Rocky path: Peter Ritchie’s efforts to help maintain a track leading to the leash-free area at Fossil Beach earned him a stern rebuke from the shire council. Picture: Cameron McCullough

A MORNINGTON resident has hit out at the shire council after being rebuked for voluntarily helping maintain a beach access track.

For the past four years, Peter Ritchie says he has trimmed back overgrowth, cleared fallen trees and branches and levelled washed away areas of a track leading from The Esplanade to the leash-free area at Fossil Beach.

But last week, Mr Ritchie made the apparent mistake of informing shire officials of his voluntary efforts after writing to the shire to suggest a number of measures to help improve the safety and amenity of the beach.

Not only were his suggestions rejected, he was also informed he had “no authority” to undertake any “vegetation management and path maintenance” in the area.

The emailed response to Mr Ritchie stated that “as you are not the delegated land manager for this foreshore reserve, you have no authority to undertake such activities which require a planning permit under the overlay provisions of the Mornington Peninsula Planning Scheme” and that any such works could only be undertaken by shire’s “natural systems or infrastructure maintenance teams”.

“I couldn’t believe it,” Mr Ritchie told The News. “Here I am trying to do the right thing, trying to do something to help out the community and not asking for any recognition or reward in return, only to be told off.

“Not only am I saving the shire money, but I’m actually helping keep people safe and making it easier for people to enjoy the area.”

“If it wasn’t for me spending hours down there every few months, the track would be completely impassable and overgrown.”

Mr Ritchie, who lives opposite track and uses it most days to access the rocky beach, said that “not once in three years has any authority or person removed one twig” from the rough pathway.

However, the shire’s strategic planning manager Allan Cowley said maintenance issues concerning access to the Fossil Beach leash free area had only recently been raised with the council and were now being investigated.

“The shire is the delegated land manager for this Crown land area and works undertaken must comply with maintenance standards to ensure community safety, adequate environment protection, and adherence with the planning provisions,” he told The News.

“There are many volunteers, community groups and friends groups that undertake work on shire-managed land and residents wishing to undertake voluntary maintenance work on shire-managed land are encouraged to contact the shire.”

Mr Cowley said the shire would conduct works maintain the designated signed access track to the Fossil Beach Leash Free Area “to retain the significance and biodiversity the vegetation provides in the coastal area and balance this with pedestrian access for the community”.

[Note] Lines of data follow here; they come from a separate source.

(* ===== verification/Process.v ===== *)
(** * The process of a command-line program

    The programs of src/examples run their effects at once, one [run()?] after
    the other, and also use their arguments, the standard streams and the
    system's randomness.  [Process] is what the operating system holds of a
    program: the socket [World] of [Io.v] and these.  [Prog] is an expression
    of type [Result<A, Error>] evaluated in it.

    A formatted write appears as a whole or fails.  The crate [getrandom] is
    known by its answers [pr_entropy], which may differ from call to call. *)

From S2P Require Export StdText Udp.

#[local] Open Scope string_scope.

Inductive OutStream : Type := Stdout | Stderr.

Record Process : Type := MkProcess {
  pr_world : World;
  pr_args : list string;  (* [env::args()], the program's own name first *)
  pr_stdin : list (result io_error (list byte));  (* what the next [read_line]s find *)
  pr_eof : bool;  (* after these, the end of the input, or waiting for ever *)
  pr_entropy : nat -> result string (arr 32);  (* the answers of [getrandom] *)
  pr_out_faults : list (option io_error);  (* failures of the next writes and flushes *)
  pr_out : list (OutStream * string)  (* text written, oldest first *)
}.

Definition on_world (p : Process) (w : World) : Process :=
  MkProcess w (pr_args p) (pr_stdin p) (pr_eof p) (pr_entropy p) (pr_out_faults p) (pr_out p).

(** ** Expressions with [?] *)

Definition Prog (A : Type) : Type := Process -> outcome Error A * Process.

#[export] Instance prog_ret : MRet Prog := fun A a p => (Returned (Ok a), p).
#[export] Instance prog_bind : MBind Prog := fun A B k m p =>
  match m p with
  | (Returned (Ok a), p') => k a p'
  | (Returned (Err e), p') => (Returned (Err e), p')
  | (Blocked, p') => (Blocked, p')
  end.

Definition prog_result {A} (r : result Error A) : Prog A := fun p => (Returned r, p).
Definition prog_blocked {A} : Prog A := fun p => (Blocked, p).

(** [io.run()?]. *)
Definition run_prog `{IoRuntime} {A} (m : Io Error A) : Prog A := fun p =>
  let '(o, w) := io_run m (pr_world p) in (o, on_world p w).

(** ** What the standard library and [getrandom] do *)

(** The result of one write or flush; [text] appears when it succeeds. *)
Definition std_write (stream : OutStream) (text : string) : Prog () := fun p =>
  let after out :=
    MkProcess (pr_world p) (pr_args p) (pr_stdin p) (pr_eof p) (pr_entropy p)
      (tail (pr_out_faults p)) out in
  match pr_out_faults p with
  | Some e :: _ => (Returned (Err (error_from_io e)), after (pr_out p))
  | _ => (Returned (Ok ()), after (pr_out p ++ [(stream, text)])%list)
  end.
Definition std_flush : Prog () := fun p =>
  let p' := MkProcess (pr_world p) (pr_args p) (pr_stdin p) (pr_eof p) (pr_entropy p)
              (tail (pr_out_faults p)) (pr_out p) in
  match pr_out_faults p with
  | Some e :: _ => (Returned (Err (error_from_io e)), p')
  | _ => (Returned (Ok ()), p')
  end.

(** A newline: [writeln!] appends it, [read_line] keeps it. *)
Definition newline : string := bytes_str [x0a].
Definition std_writeln (stream : OutStream) (text : string) : Prog () :=
  std_write stream (text ++ newline).

(** [stdin().lock().read_line(&mut buffer)] on an empty buffer: the count of
    bytes read, none at the end of the input, and the buffer. *)
Definition std_read_line : Prog (nat * string) := fun p =>
  let after rest :=
    MkProcess (pr_world p) (pr_args p) rest (pr_eof p) (pr_entropy p) (pr_out_faults p) (pr_out p) in
  match pr_stdin p with
  | [] => if pr_eof p then (Returned (Ok (0, "")), p) else (Blocked, p)
  | Err e :: rest => (Returned (Err (error_from_io e)), after rest)
  | Ok line :: rest =>
      match from_utf8 line with
      | Ok s => (Returned (Ok (length line, s)), after rest)
      | Err _ =>
          (Returned (Err (error_from_io (IoError "stream did not contain valid UTF-8"))), after rest)
      end
  end.

(** [env::args()]. *)
Definition std_args : Prog (list string) := fun p => (Returned (Ok (pr_args p)), p).

(** [getrandom::getrandom(&mut seed)] and the seed it filled. *)
Definition draw (w : World) : World :=
  MkWorld (w_bind w) (w_inbox w) (w_send_faults w) (w_sent w) (S (w_calls w)).
Definition getrandom (f : string -> Error) : Prog (arr 32) := fun p =>
  (Returned (map_err f (pr_entropy p (w_calls (pr_world p)))), on_world p (draw (pr_world p))).

(** [s.trim_end_matches(['\n', '\r'])]. *)
Fixpoint trim_newlines (rev_s : list byte) : list byte :=
  match rev_s with
  | c :: rev_s' => if bool_decide (c = x0a) || bool_decide (c = x0d) then trim_newlines rev_s' else rev_s
  | [] => []
  end.
Definition trim_end_newlines (s : string) : string := bytes_str (rev (trim_newlines (rev (str_bytes s)))).

#[local] Close Scope string_scope.

(** ** Lemmas *)

Lemma prog_bind_eq {A B} (m : Prog A) (k : A -> Prog B) p :
  (m ≫= k) p =
    match m p with
    | (Returned (Ok a), p') => k a p'
    | (Returned (Err e), p') => (Returned (Err e), p')
    | (Blocked, p') => (Blocked, p')
    end.
Proof. done. Qed.

Lemma prog_bind_Ok {A B} (m : Prog A) (k : A -> Prog B) p a p' :
  m p = (Returned (Ok a), p') -> (m ≫= k) p = k a p'.
Proof. intros H. by rewrite prog_bind_eq, H. Qed.

Lemma prog_bind_Err {A B} (m : Prog A) (k : A -> Prog B) p e p' :
  m p = (Returned (Err e), p') -> (m ≫= k) p = (Returned (Err e), p').
Proof. intros H. by rewrite prog_bind_eq, H. Qed.

(** Two continuations that agree on what the first part returns. *)
Lemma prog_bind_ext {A B} (m : Prog A) (k k' : A -> Prog B) p :
  (forall a p', m p = (Returned (Ok a), p') -> k a p' = k' a p') -> (m ≫= k) p = (m ≫= k') p.
Proof. intros H. rewrite !prog_bind_eq. destruct (m p) as [[[a|e]|] p'] eqn:E; try done. by apply H. Qed.

Lemma run_prog_eq `{IoRuntime} {A} (m : Io Error A) p o w :
  io_run m (pr_world p) = (o, w) -> run_prog m p = (o, on_world p w).
Proof. intros H0. unfold run_prog. by rewrite H0. Qed.

(** A process whose streams work. *)
Definition quiet (p : Process) : Prop := pr_out_faults p = [].

(** The same process with more text written. *)
Definition wrote (p : Process) (stream : OutStream) (text : string) : Process :=
  MkProcess (pr_world p) (pr_args p) (pr_stdin p) (pr_eof p) (pr_entropy p) (pr_out_faults p)
    (pr_out p ++ [(stream, text)]).

Lemma run_write stream text p : quiet p -> std_write stream text p = (Returned (Ok ()), wrote p stream text).
Proof. unfold quiet, std_write, wrote. by intros ->. Qed.

Lemma run_flush p : quiet p -> std_flush p = (Returned (Ok ()), p).
Proof. unfold quiet, std_flush. destruct p. cbn. by intros ->. Qed.

(** ** A line typed at the keyboard *)

(** Text that is not empty and does not end in a newline or carriage return. *)
Definition plain_line (s : string) : Prop :=
  is_str s = true /\ exists l c, str_bytes s = l ++ [c] /\ c <> x0a /\ c <> x0d.

Definition typed (s : string) : result io_error (list byte) := Ok (str_bytes s ++ [x0a]).

Lemma trim_typed s : plain_line s -> trim_end_newlines (bytes_str (str_bytes s ++ [x0a])) = s.
Proof.
  intros (_ & l & c & Hs & H1 & H2). unfold trim_end_newlines. rewrite str_bytes_str, Hs.
  rewrite !rev_app_distr. cbn [rev app trim_newlines]. rewrite bool_decide_true by done. cbn [orb].
  rewrite !bool_decide_false by done. cbn [orb rev]. rewrite rev_involutive, <- Hs. apply bytes_str_bytes.
Qed.

Lemma utf8_check_app n : forall l k i, length l <= n ->
  utf8_check i l = None -> utf8_check i (l ++ k) = utf8_check (i + length l) k.
Proof.
  induction n as [|n IH]; intros l k i Hn H.
  { destruct l; [|cbn in Hn; lia]. by rewrite Nat.add_0_r. }
  destruct l as [|b0 l1]; [by rewrite Nat.add_0_r|]. cbn [utf8_check app] in *.
  assert (Hstep : forall l' j, length l' <= n -> utf8_check (i + j) l' = None ->
    utf8_check (i + j) (l' ++ k) = utf8_check (i + (j + length l')) k).
  { intros l' j Hl Hc. rewrite (IH l' k (i + j) Hl Hc). f_equal. lia. }
  destruct (b2n b0 <? 128)%N.
  { rewrite Hstep by (done || cbn in Hn; lia). f_equal. }
  destruct (in_range 194 223 b0).
  { destruct l1 as [|b1 l2]; [done|]. cbn [app]. destruct (is_cont b1); [|done].
    rewrite Hstep by (done || cbn in *; lia). f_equal. }
  destruct (in_range 224 239 b0).
  { destruct l1 as [|b1 l2]; [done|]. cbn [app]. destruct (second3_ok b0 b1); [|done].
    destruct l2 as [|b2 l3]; [done|]. cbn [app]. destruct (is_cont b2); [|done].
    rewrite Hstep by (done || cbn in *; lia). f_equal. }
  destruct (in_range 240 244 b0); [|done].
  destruct l1 as [|b1 l2]; [done|]. cbn [app]. destruct (second4_ok b0 b1); [|done].
  destruct l2 as [|b2 l3]; [done|]. cbn [app]. destruct (is_cont b2); [|done].
  destruct l3 as [|b3 l4]; [done|]. cbn [app]. destruct (is_cont b3); [|done].
  rewrite Hstep by (done || cbn in *; lia). f_equal.
Qed.

Lemma from_utf8_typed s : is_str s = true -> from_utf8 (str_bytes s ++ [x0a]) = Ok (bytes_str (str_bytes s ++ [x0a])).
Proof.
  unfold is_str, from_utf8. destruct (utf8_check 0 (str_bytes s)) eqn:E; [done|]. intros _.
  by rewrite (utf8_check_app (length (str_bytes s))).
Qed.

(** The same process with its first typed line read. *)
Definition read_from (p : Process) (rest : list (result io_error (list byte))) : Process :=
  MkProcess (pr_world p) (pr_args p) rest (pr_eof p) (pr_entropy p) (pr_out_faults p) (pr_out p).

Lemma run_read_typed s rest p :
  is_str s = true -> pr_stdin p = typed s :: rest ->
  std_read_line p =
    (Returned (Ok (S (length (str_bytes s)), bytes_str (str_bytes s ++ [x0a]))), read_from p rest).
Proof.
  intros Hs Hp. unfold std_read_line. rewrite Hp. cbn [typed]. rewrite from_utf8_typed by done.
  rewrite length_app. cbn. by rewrite Nat.add_1_r.
Qed.
(* ===== verification/ChatE2E.v ===== *)
(** * Two chat programs converse

    What src/examples/chat achieves: two programs, each fed with what the
    other sends, shake hands and carry a conversation, each printing what was
    typed at the other. *)

From S2P Require Export Stage.

#[local] Open Scope string_scope.

Definition prompt : OutStream * string := (Stdout, "you> ").
Definition heard (x : string) : OutStream * string := (Stdout, ("peer> " ++ x) ++ newline).

(** What each side shows of the rounds of a conversation: a round is a line
    of the dialer and the answer of the listener. *)
Definition dialer_view (rounds : list (string * string)) : list (OutStream * string) :=
  concat ((fun r => [prompt; heard r.2]) <$> rounds).
Definition listener_view (rounds : list (string * string)) : list (OutStream * string) :=
  concat ((fun r => [heard r.1; prompt]) <$> rounds).

Definition lines_ok (hA hB : Host) (rounds : list (string * string)) : Prop :=
  Forall (fun r => plain_line r.1 /\ plain_line r.2 /\
                   payload_fits hA (str_bytes r.1) /\ payload_fits hB (str_bytes r.2)) rounds.

Lemma plain_line_nonempty x : plain_line x -> x <> "".
Proof. intros (_ & l & c & Hx & _) ->. by destruct l. Qed.

Section steps.
Context `{C : Crypto, RT : IoRuntime, !IoLaws RT}.
Context (p : Process) (seeds : nat -> arr 32) (Hp : lively p seeds).

(** One turn of either kind. *)
Lemma stage_send_step f h b x d h' i n s t o :
  plain_line x -> sends (host_send h b (str_bytes x)) b d h' ->
  chat_step (S f) h b TurnSend (stage p i n s (typed x :: t) o) =
    chat_step f h' b TurnRecv (stage p i n (s ++ to_peer b [d]) t (o ++ [prompt]))%list.
Proof.
  intros Hx Hs. cbn [chat_step]. unfold chat_send_step.
  erewrite prog_bind_Ok by (by apply stage_read_line).
  rewrite decide_False by by apply plain_line_nonempty.
  erewrite prog_bind_Ok by (by eapply stage_sends). done.
Qed.

Lemma stage_recv_step f h b x d h' i n s t o :
  is_str x = true ->
  receives h (seeds n) b d h' (DatagramDelivered b (str_bytes x)) None ->
  chat_step (S f) h b TurnRecv (stage p (from_peer b [d] ++ i) n s t o)%list =
    chat_step f h' b TurnSend (stage p i (S n) s t (o ++ [heard x]))%list.
Proof.
  intros Hx Hr. cbn [chat_step]. unfold chat_recv_step, fresh_seed.
  erewrite prog_bind_Ok by (by apply stage_seed).
  erewrite prog_bind_Ok by (by eapply stage_receives). cbv beta iota. rewrite decide_True by done.
  unfold print_incoming, std_writeln.
  erewrite prog_bind_Ok by (apply stage_write).
  erewrite from_utf8_lossy_valid by (by apply from_utf8_Ok).
  by cbn [option_list]; rewrite app_nil_r.
Qed.

(** The end of the input ends the chat; with nothing to receive it waits. *)
Lemma stage_send_end f h b i n s o :
  pr_eof p = true ->
  chat_step (S f) h b TurnSend (stage p i n s [] o) =
    (Returned (Ok ()), stage p i n s [] (o ++ [prompt])%list).
Proof.
  intros He. cbn [chat_step]. unfold chat_send_step.
  erewrite prog_bind_Ok by (by apply stage_end_of_input). by rewrite decide_True.
Qed.

Lemma stage_recv_waits f h b n s t o :
  chat_step (S f) h b TurnRecv (stage p [] n s t o) = (Blocked, stage p [] (S n) s t o).
Proof.
  cbn [chat_step]. unfold chat_recv_step, fresh_seed.
  erewrite prog_bind_Ok by (by apply stage_seed). by rewrite prog_bind_eq, stage_blocks.
Qed.

End steps.

Section converse.
Context `{C : Crypto, RT : IoRuntime, !IoLaws RT, !CryptoLaws C}.

Lemma payload_fits_frame h h' q : host_frame h h' -> payload_fits h q -> payload_fits h' q.
Proof. intros (Hs & _) [H1 H2]. split; [by rewrite Hs|done]. Qed.

Lemma lines_ok_frame hA hA' hB hB' rounds :
  host_frame hA hA' -> host_frame hB hB' -> lines_ok hA hB rounds -> lines_ok hA' hB' rounds.
Proof.
  intros FA FB H. eapply Forall_impl; [exact H|]. intros r (H1 & H2 & H3 & H4).
  split_and!; [done|done|by eapply payload_fits_frame|by eapply payload_fits_frame].
Qed.

(** The dialer starts; both follow the rounds, each fed with what the other
    sends. *)
Lemma converse a b rounds : forall hA hB k,
  linked hA a hB b (N.of_nat (length rounds + length rounds) + k) -> lines_ok hA hB rounds ->
  exists dsA dsB hA' hB', length dsA = length rounds /\ length dsB = length rounds /\
    linked hA' a hB' b k /\
    (forall p seeds f i n s t o, lively p seeds ->
       chat_step (2 * length rounds + f) hA b TurnSend
         (stage p (from_peer b dsB ++ i) n s ((typed <$> rounds.*1) ++ t) o) =
       chat_step f hA' b TurnSend
         (stage p i (n + length rounds) (s ++ to_peer b dsA) t (o ++ dialer_view rounds)))%list /\
    (forall p seeds f i n s t o, lively p seeds ->
       chat_step (2 * length rounds + f) hB a TurnRecv
         (stage p (from_peer a dsA ++ i) n s ((typed <$> rounds.*2) ++ t) o) =
       chat_step f hB' a TurnRecv
         (stage p i (n + length rounds) (s ++ to_peer a dsB) t (o ++ listener_view rounds)))%list.
Proof.
  induction rounds as [|[x y] rounds IH]; intros hA hB k Hl Hok.
  { exists [], [], hA, hB. split_and!; try done; intros p seeds f i n s t o _;
      cbn; by rewrite Nat.add_0_r, !app_nil_r. }
  apply Forall_cons in Hok as [(Hx & Hy & FxA & FyB) Hok]. cbn in Hx, Hy, FxA, FyB.
  set (r := length rounds) in *.
  destruct (linked_transfer hA a hB b (N.of_nat (r + r) + k + 1) (str_bytes x))
    as (hA1 & d & hB1 & Hs & Hr & Hl1 & FA & FB & _); [|done|].
  { eapply linked_weaken; [exact Hl|]. unfold r. cbn [length]. lia. }
  destruct (linked_transfer hB1 b hA1 a (N.of_nat (r + r) + k) (str_bytes y))
    as (hB2 & d' & hA2 & Hs' & Hr' & Hl2 & FB2 & FA2 & _);
    [by apply linked_sym|by eapply payload_fits_frame|].
  destruct (IH hA2 hB2 k) as (dsA & dsB & hA' & hB' & LA & LB & Hl' & HA & HB);
    [by apply linked_sym|..].
  { eapply (lines_ok_frame hA1 hA2 hB1 hB2); [done..|]. by eapply lines_ok_frame. }
  exists (d :: dsA), (d' :: dsB), hA', hB'. cbn [length]. fold r. fold r in HA, HB.
  split_and!; [by rewrite LA|by rewrite LB|done|..]; intros p seeds f i n s t o Hp.
  - replace (2 * S r + f) with (S (S (2 * r + f))) by lia.
    change (d' :: dsB) with ([d'] ++ dsB)%list. change (d :: dsA) with ([d] ++ dsA)%list.
    rewrite from_peer_app, to_peer_app, <- !app_assoc. cbn [fmap list_fmap app].
    change ((x, y).1) with x. rewrite (stage_send_step _ _ _ _ x d hA1) by done.
    rewrite (stage_recv_step _ _ Hp _ _ _ y d' hA2) by (apply Hy || (intros w inbox Hw _; by eapply Hr')).
    rewrite (HA p seeds) by done. unfold dialer_view. cbn [fmap list_fmap concat].
    by rewrite <- !app_assoc, Nat.add_succ_r.
  - replace (2 * S r + f) with (S (S (2 * r + f))) by lia.
    change (d' :: dsB) with ([d'] ++ dsB)%list. change (d :: dsA) with ([d] ++ dsA)%list.
    rewrite from_peer_app, to_peer_app, <- !app_assoc. cbn [fmap list_fmap app].
    change ((x, y).2) with y.
    rewrite (stage_recv_step _ _ Hp _ _ _ x d hB1) by (apply Hx || (intros w inbox Hw _; by eapply Hr)).
    rewrite (stage_send_step _ _ _ _ y d' hB2) by done.
    rewrite (HB p seeds) by done. unfold listener_view. cbn [fmap list_fmap concat].
    by rewrite <- !app_assoc, Nat.add_succ_r.
Qed.

End converse.

(** ** The handshake *)

Definition announced (h : Host) : OutStream * string :=
  (Stdout, handshake_text (keypair_public (id_static_keypair (host_identity h)))
             (id_peer_id (host_identity h)) ++ newline).

Section handshake.
Context `{C : Crypto, RT : IoRuntime, !IoLaws RT}.
Context (p : Process) (seeds : nat -> arr 32) (Hp : lively p seeds).

Lemma stage_drive_progress f h b d h' reply i n s t o :
  receives h (seeds n) b d h' (HandshakeProgress b) reply ->
  drive_handshake_to_completion (S f) h b (stage p (from_peer b [d] ++ i) n s t o)%list =
    drive_handshake_to_completion f h' b (stage p i (S n) (s ++ to_peer b (option_list reply)) t o)%list.
Proof.
  intros Hr. cbn [drive_handshake_to_completion]. unfold fresh_seed.
  erewrite prog_bind_Ok by (by apply stage_seed).
  erewrite prog_bind_Ok by (by eapply stage_receives). cbv beta iota. by rewrite decide_True.
Qed.

Lemma stage_drive_complete f h b d h' rs pid reply i n s t o :
  receives h (seeds n) b d h' (HandshakeComplete b rs pid) reply ->
  drive_handshake_to_completion (S f) h b (stage p (from_peer b [d] ++ i) n s t o)%list =
    (Returned (Ok h'), stage p i (S n) (s ++ to_peer b (option_list reply)) t
                         (o ++ [(Stdout, handshake_text rs pid ++ newline)%string]))%list.
Proof.
  intros Hr. cbn [drive_handshake_to_completion]. unfold fresh_seed.
  erewrite prog_bind_Ok by (by apply stage_seed).
  erewrite prog_bind_Ok by (by eapply stage_receives). cbv beta iota. rewrite decide_True by done.
  unfold announce_handshake, std_writeln. by erewrite prog_bind_Ok by (apply stage_write).
Qed.

End handshake.

Section programs.
Context `{C : Crypto, RT : IoRuntime, !IoLaws RT, !CryptoLaws C}.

Mr Ritchie originally wrote to the council to suggest “a small improvement” to make the beach area safer, even offering to help raise the required funds. He said that on many occasions he had seen beach visitors, including families with prams, struggle over the dangerous, uneven rocky foreshore, and suggested placing a number of concrete slabs over the surface to provide safe access to the water.

“Many children visit the beach with their parents and also encounter dangerous conditions when trying to play in the water and near the water,” he wrote.

“Given the limited number of leash free areas with bay access, I believe a small improvement can be made to this area that will make it safer for all concerned.

“Using five prefabricated concrete slabs of either 1-2 metres in width and a length of 4 metres, the distance from the base of the dirt track onto the beach to the edge of the water at a very low tide can be covered by a concrete path.”

He said that while he had not calculated the cost of such works, he would be “happy to do so, if the project was given some consideration”.

“I would also look at fundraising if the council was not able to completely fund the project.

“I am unsure if any other regulatory bodies are required to give their approval to the project and I am sure you can advise if there are.”

But his suggestions were rejected in no uncertain terms, with an emailed reply informing him “the shire cannot support your request”.

“With relation to your request for the paving of foreshore rocks, I can advise that such a development is not supported by the VCS as it is not regarded as suitable development in the context of the environmental sensitivity of the coast.

“Nor is such a proposal supported by the State Planning Policy Framework whose premier principle is ‘to provide for the protection of significant environmental and cultural values’.

“On this basis, the Shire cannot support your request for paving on the foreshore rocks at Fossil Beach Leash Free Area.”